Department of Bioscience and Biotechnology, Banasthali Vidyapith, Rajasthan, 304022, India.
Laboratory of Phytopathology and Microbial Biotechnology, Department of Botany, Mohanlal Sukhadia University, Udaipur, 313001, Rajasthan, India.
Plant Physiol Biochem. 2023 Aug;201:107843. doi: 10.1016/j.plaphy.2023.107843. Epub 2023 Jun 15.
The present study is aimed to isolate terpenoids from Gymnosporia senegalensis through analytical and preparative thin-layer chromatography (TLC) and to determine their antioxidant activity using the 2, 2-diphenyl-1- picrylhydrazyl (DPPH) assay and to find out the presence of β-carotene through high-performance thin-layer chromatography (HPTLC). The validation included linearity, limit of detection (LOD), limit of quantification (LOQ), specificity, precision, recovery, and robustness. All the isolated compounds from TLC exhibited significant antioxidant activity. Among all, isolated compounds from leaf showed highest IC values. The highest total terpenoid content (TTC) was found 51.6 ± 0.06 in stem, then 49.02 ± 0.01 in bark, and 46.27 ± 0.01 in leaf. DPPH results indicated that leaf-isolated compound 1 (LIC1) showed the highest IC at 7.55 ± 0.02 and stem-isolated compound 2 (SIC2) showed the lowest IC at 0.616 ± 0.01 among all the isolated compounds of G. senegalensis. HPTLC separation was carried out on aluminium plates pre-coated with silica gel 60 F254 as the stationary phase and n-hexane: ethyl acetate (6:4, v/v) as the mobile phase. Quantification was achieved based on a densitometric analysis of β-carotene in the concentration range of 100-500 ng/band at 254 nm.
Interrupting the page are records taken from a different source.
(* ===== verification/Threads.v ===== *)
(** * Threads of a node driver, interleaved

    A pool of goroutines sharing the lock and [TransitionVolList], stepping in
    any order; the answers of the rest of the world are arbitrary within
    [Owner.answers].  The pool may begin with the goroutines of the cleanup at the
    driver's start.  The view [gh] of a thread records what it did and does
    not restrict it.  The theorems: a volume is worked on by one thread at a
    time, the list is changed by one thread at a time, and it is empty again
    when the threads have returned. *)

From S2P Require Export Protocol.
Local Open Scope go_scope.

Module Pool.
Import Owner NodeProtocol.
Section pool.
Context {L : ApiLib} {G : Globals} {T : StatusNames} (u : bool) (h : Host).

Record thread := Thread { vol : string; code : go (); gh : ghost }.
Record pool := MkPool {
  lck : option nat;                 (* the thread in the critical section *)
  tvl : gmap string CVAStatus;      (* TransitionVolList *)
  thr : list thread
}.

(** The shared state under one action of thread [i]: the lock blocks while it
    is taken; everything but the lock and the list leaves it alone. *)
Definition shared (i : nat) (l : option nat) (m : gmap string CVAStatus) (a : action) :
    result a → option nat → gmap string CVAStatus → Prop :=
  match a with
  | Lock => λ _ l' m', l = None ∧ l' = Some i ∧ m' = m
  | Unlock => λ _ l' m', is_Some l ∧ l' = None ∧ m' = m
  | TvlGet w => λ r l' m', r = m !! w ∧ l' = l ∧ m' = m
  | TvlSet w s => λ _ l' m', l' = l ∧ m' = <[w := s]> m
  | TvlDelete w => λ _ l' m', l' = l ∧ m' = delete w m
  | _ => λ _ l' m', l' = l ∧ m' = m
  end.

(** The goroutine an action starts. *)
Definition spawned (a : action) : list thread :=
  match a with
  | GoRemount s t v => [Thread (cva_VolName v) (Mounts.remountGoroutine s t v) (with_ (cva_VolName v))]
  | GoCleanup v => [Thread (cva_VolName v) (Mounts.cleanupGoroutine v) idle]
  | _ => []
  end.

(** One step of one thread; [legal] are the answers of the rest of the world. *)
Inductive step (legal : ∀ a : action, result a → Prop) : pool → pool → Prop :=
  | step_thread l m ts i t a k r l' m' :
      ts !! i = Some t → code t = Act a k →
      shared i l m a r l' m' → legal a r →
      step legal (MkPool l m ts)
        (MkPool l' m' (<[i := Thread (vol t) (k r) (upd (gh t) a r)]> ts ++ spawned a)).
(** What the controller asks of the claim layer for a request. *)
Definition request_of (req : CreateVolumeRequest) (size : Z) (node : string) : provision :=
  MkProvision size (cvr_Name req) (param req "replicaCount") (param req "cstorPoolCluster")
    (source_of (cvr_VolumeContentSource req)) node (param req "cstorVolumePolicy")
    (param req "csi.storage.k8s.io/pvc/name") (param req "csi.storage.k8s.io/pvc/namespace").

(** The volume it answers with. *)
Definition response (req : CreateVolumeRequest) (size : Z) : Volume :=
  {| CapacityBytes := size; VolumeId := cvr_Name req;
     VolumeContext := {["openebs.io/cas-type" := param req "cas-type"]};
     ContentSource := cvr_VolumeContentSource req |}.

(** The event of a new volume, sent when analytics are enabled. *)
Definition notify (req : CreateVolumeRequest) (size : Z) (s : store) : store :=
  if truthy (environ h Env.OpenEBSEnableAnalytics) then
    add_event {| ae_CommonBuild := GetVolumeType "cstor-csi" VolumeProvision;
                 ae_VolumeName := cvr_Name req;
                 ae_VolumeClaimName := param req "csi.storage.k8s.io/pvc/name";
                 ae_Action := GetReplicaCount (param req "replicaCount") VolumeProvision;
                 ae_Category := VolumeProvision; ae_Capacity := Str.Itoa size |} s
  else s.

(** A claim with the name exists and is not being deleted. *)
Definition live (name : string) (s : store) : Prop :=
  ∃ o, cvcs s !! name = Some o ∧ om_DeletionTimestamp (cvc_Meta o) = None.

Lemma wp_sendEvent a b c d e f s Q :
  Q (ORet tt) (if truthy (environ h Env.OpenEBSEnableAnalytics) then
    add_event {| ae_CommonBuild := GetVolumeType e f; ae_VolumeName := b; ae_VolumeClaimName := a;
                 ae_Action := GetReplicaCount d f; ae_Category := f; ae_Capacity := c |} s
    else s) →
  wps (sendEventOrIgnore a b c d e f) s Q.
Proof.
  intros HQ. unfold sendEventOrIgnore. wp_bind. apply (wp_Truthy h (mspec (apiserver h))).
  cbn [then_]. destruct (truthy _); [|exact HQ]. split; [done|]. by intros [] s' [_ ->].
Qed.

Lemma wp_createSource c s Q :
  (Q (ORet (inl (source_of c))) s) →
  (∀ x, source_of c ≠ "" ∨ (∃ y, c = Some (VCSSnapshot (Some y))) →
     (∃ e, x = ORet (inr e)) ∨ (∃ m, x = OPanic m) → Q x s) →
  wps (createSource c) s Q.
Proof.
  intros H1 H2. unfold createSource. destruct c as [[|[id|]|]|]; try exact H1. simpl in H1.
  case_bool_decide as Hid; [by apply H2; eauto|].
  assert (∀ b e, wps (let '(isValidSrc, _) := (b, e) : bool * err in
    if negb isValidSrc then fail (Status InvalidArgument "VolumeSrc Not Available" []) else ok id) s Q)
    as Hend. { intros [] e; simpl; [done|]. apply H2; eauto. }
  wp_bind. unfold Maya.IsSourceAvailable, Maya.GetVolumeSourceDetails.
  destruct (Str.Split id "@"%char) as [|v0 [|v1 l]]; simpl; [apply (Hend false None)|by apply H2; eauto|].
  wp_bind. apply wp_GetVolume.
  - intros o _ _. apply (Hend true None).
  - intros [o|] e _ _; [apply (Hend true None)|apply (Hend false (Some e))].
Qed.

(** A request without a snapshot to clone from is ready; one with needs the
    snapshot's identifier to name it and the volume it was taken of. *)
Definition source_ready (c : option VolumeContentSource) (s : store) : Prop :=
  ∀ id, c = Some (VCSSnapshot (Some id)) → id ≠ "" ∧
    ∃ vol snap rest, Str.Split id "@"%char = vol :: snap :: rest ∧ vol ≠ "" ∧ is_Some (cvcs s !! vol).

Lemma wp_createSource_ready c s Q :
  flaky h = false → source_ready c s → Q (ORet (inl (source_of c))) s → wps (createSource c) s Q.
Proof.
  intros Hf Hr HQ. unfold createSource. destruct c as [[|[id|]|]|]; try exact HQ. simpl in HQ.
  destruct (Hr id eq_refl) as (Hid & vol & snap & rest & Hs & Hv & [o Ho]).
  rewrite bool_decide_eq_false_2 by done. wp_bind.
  unfold Maya.IsSourceAvailable, Maya.GetVolumeSourceDetails. rewrite Hs. simpl. wp_bind.
  apply wp_GetVolume; [by intros x _ _|].
  intros p e _ Hx. rewrite Hf, Ho in Hx. by destruct Hx as [Hx|[Hx|Hx]].
Qed.

(** What CreateVolume asks the claim layer for: the capacity of the request,
    on the node chosen for its topology. *)
Definition asked (req : CreateVolumeRequest) (s : store) (c : CapacityRange)
    (topo : TopologyRequirement) : provision :=
  request_of req (RequiredBytes c) (chosen (Preferred topo) (nodes s)).

(** What CreateVolume may do. *)
Definition create_post (cs : controller) (req : CreateVolumeRequest) (s : store)
    (o : outcome (res Volume)) (s' : store) : Prop :=
  match o with
  | ORet (inl v) =>
      ∃ c topo, cvr_CapacityRange req = Some c ∧ cvr_AccessibilityRequirements req = Some topo ∧
      validateVolumeCreateReq cs req = None ∧ chosen (Preferred topo) (nodes s) ≠ "" ∧
      v = response req (RequiredBytes c) ∧
      ((s' = s ∧ live (cvr_Name req) s) ∨
       ∃ s1, provisioned (asked req s c topo) s s1 ∧ s' = notify req (RequiredBytes c) s1)
  | ORet (inr _) =>
      s' = s ∨ flaky h = true ∧ ∃ c topo, cvr_CapacityRange req = Some c ∧
        cvr_AccessibilityRequirements req = Some topo ∧ provisioned (asked req s c topo) s s'
  | OPanic _ | OExit _ => s' = s
  end.

(** C2: CreateVolume against the API server: when it answers with a volume,
    either a claim of that name was there and alive and nothing was changed, or
    exactly the claim the request describes was created (capacity rounded up to
    whole GiB, replica count, pool cluster, policy, PVC, snapshot source and the
    first node that satisfies a preferred topology) and one analytics event sent if enabled; when it
    fails, nothing was changed unless the host lost the answer of that very
    creation; no other claim is ever touched, and a panic changes nothing. *)
Theorem CreateVolume_refines cs req s :
  wps (CreateVolume cs req) s (create_post cs req s).
Proof.
  unfold CreateVolume. destruct (validateVolumeCreateReq cs req) eqn:Hv; [by left|].
  destruct (cvr_CapacityRange req) as [c|] eqn:Hc; [|done]. cbn [deref]. simpl.
  wp_bind. apply wp_getAccessibilityRequirements; [|by intros e _; left].
  intros topo Htopo Hnode. cbn [then_]. unfold try.
  wp_bind. apply wp_createSource; [|by intros x _ [[e ->]|[m ->]]; [left|]]. cbn [then_].
  wp_bind. set (Q1 := then_ _ _ _).
  assert (wps (ProvisionVolume (asked req s c topo)) s
    (then_ (mspec (apiserver h)) (λ e, match e with
       | Some e => fail (internal e)
       | None =>
           _ ← sendEventOrIgnore (param req "csi.storage.k8s.io/pvc/name") (cvr_Name req)
                 (Str.Itoa (RequiredBytes c)) (param req "replicaCount") "cstor-csi" VolumeProvision;
           ok (response req (RequiredBytes c))
       end) (create_post cs req s))) as Hprov.
  { apply wp_ProvisionVolume; [|by intros e s' [->|[? ?]] _; [left|right; eauto 6]|done].
    intros s' Hs'. cbn [then_]. wp_bind. apply wp_sendEvent.
    exists c, topo. split_and!; [done..|]. right. by exists s'. }
  apply wp_GetVolume.
  - intros o Hn Ho. unfold Q1. cbn [then_]. simpl.
    case_bool_decide as Hd; simpl.
    + exists c, topo. split_and!; [done..|]. left. split; [done|by exists o].
    + wp_bind. exact Hprov.
  - intros p e _ _. unfold Q1. cbn [then_]. simpl. wp_bind. exact Hprov.
Qed.

(** What a valid request needs to be answered with its volume. *)
Record grantable (cs : controller) (req : CreateVolumeRequest) (c : CapacityRange)
    (topo : TopologyRequirement) (s : store) : Prop := {
  gr_flaky : flaky h = false;
  gr_valid : validateVolumeCreateReq cs req = None;
  gr_range : cvr_CapacityRange req = Some c;
  gr_topology : cvr_AccessibilityRequirements req = Some topo;
  gr_node : chosen (Preferred topo) (nodes s) ≠ "";
  gr_source : source_ready (cvr_VolumeContentSource req) s;
  gr_name : cvr_Name req ≠ ""
}.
For the calibration plots, linear regression produced r = 0.96450 and Rf = 0.27. The LOD and LOQ were 10.15 and 30.76 ng/mL for HPTLC and relative standard deviation were 137.26 ± 2.03 and 160.43 ± 2.95 (intra-day) and 127.88 ± 2.14 and 157.27 ± 1.90 (inter-day) for 200 and 400 ng/band, respectively. The present study shows the presence of various types of terpenoids through TLC whereas the HPTLC results indicated that the developed methods were accurate and precise. It also shows that the approach is appropriate for its intended use in routine quality control testing of commercially available tablet formulations and drug assay to assist both industries and researchers in making important decisions at a reasonable cost. Moreover, due to the use of a safer and more environmentally friendly mobile phase in comparison to the toxic mobile phases used in recent analytical techniques to estimate β-carotene, this methodology is also secure and sustainable.
本研究旨在通过分析和制备薄层色谱(TLC)从非洲皂荚中分离萜类化合物,并使用 2,2-二苯基-1-苦基肼(DPPH)测定其抗氧化活性,并用高效薄层色谱(HPTLC)法检测β-胡萝卜素的存在。验证包括线性、检测限(LOD)、定量限(LOQ)、特异性、精密度、回收率和稳健性。所有从 TLC 中分离出来的化合物均表现出显著的抗氧化活性。其中,叶部分离的化合物 1(LIC1)的 IC 值最高。在茎中发现最高的总萜类化合物含量(TTC)为 51.6±0.06,然后在树皮中为 49.02±0.01,在叶中为 46.27±0.01。DPPH 结果表明,叶分离化合物 1(LIC1)在所有分离的非洲皂荚化合物中显示出最高的 IC 值,为 7.55±0.02,而茎分离化合物 2(SIC2)则显示出最低的 IC 值,为 0.616±0.01。HPTLC 分离在硅胶 60 F254 预涂覆的铝板上进行,作为固定相,正己烷:乙酸乙酯(6:4,v/v)作为流动相。基于 254nm 处β-胡萝卜素浓度范围为 100-500ng/条带的分光光度分析进行定量。对于校准曲线,线性回归产生 r=0.96450 和 Rf=0.27。HPTLC 的 LOD 和 LOQ 分别为 10.15 和 30.76ng/mL,相对标准偏差分别为 137.26±2.03 和 160.43±2.95(日内)和 127.88±2.14 和 157.27±1.90(日间)对于 200 和 400ng/条带,分别。本研究通过 TLC 显示了各种类型的萜类化合物的存在,而 HPTLC 结果表明所开发的方法准确、精密。它还表明,该方法适用于其在商业上可获得的片剂制剂的常规质量控制测试和药物测定中的用途,以协助行业和研究人员以合理的成本做出重要决策。此外,与最近用于估计β-胡萝卜素的分析技术中使用的有毒流动相相比,由于使用了更安全、更环保的流动相,因此该方法也更安全、更可持续。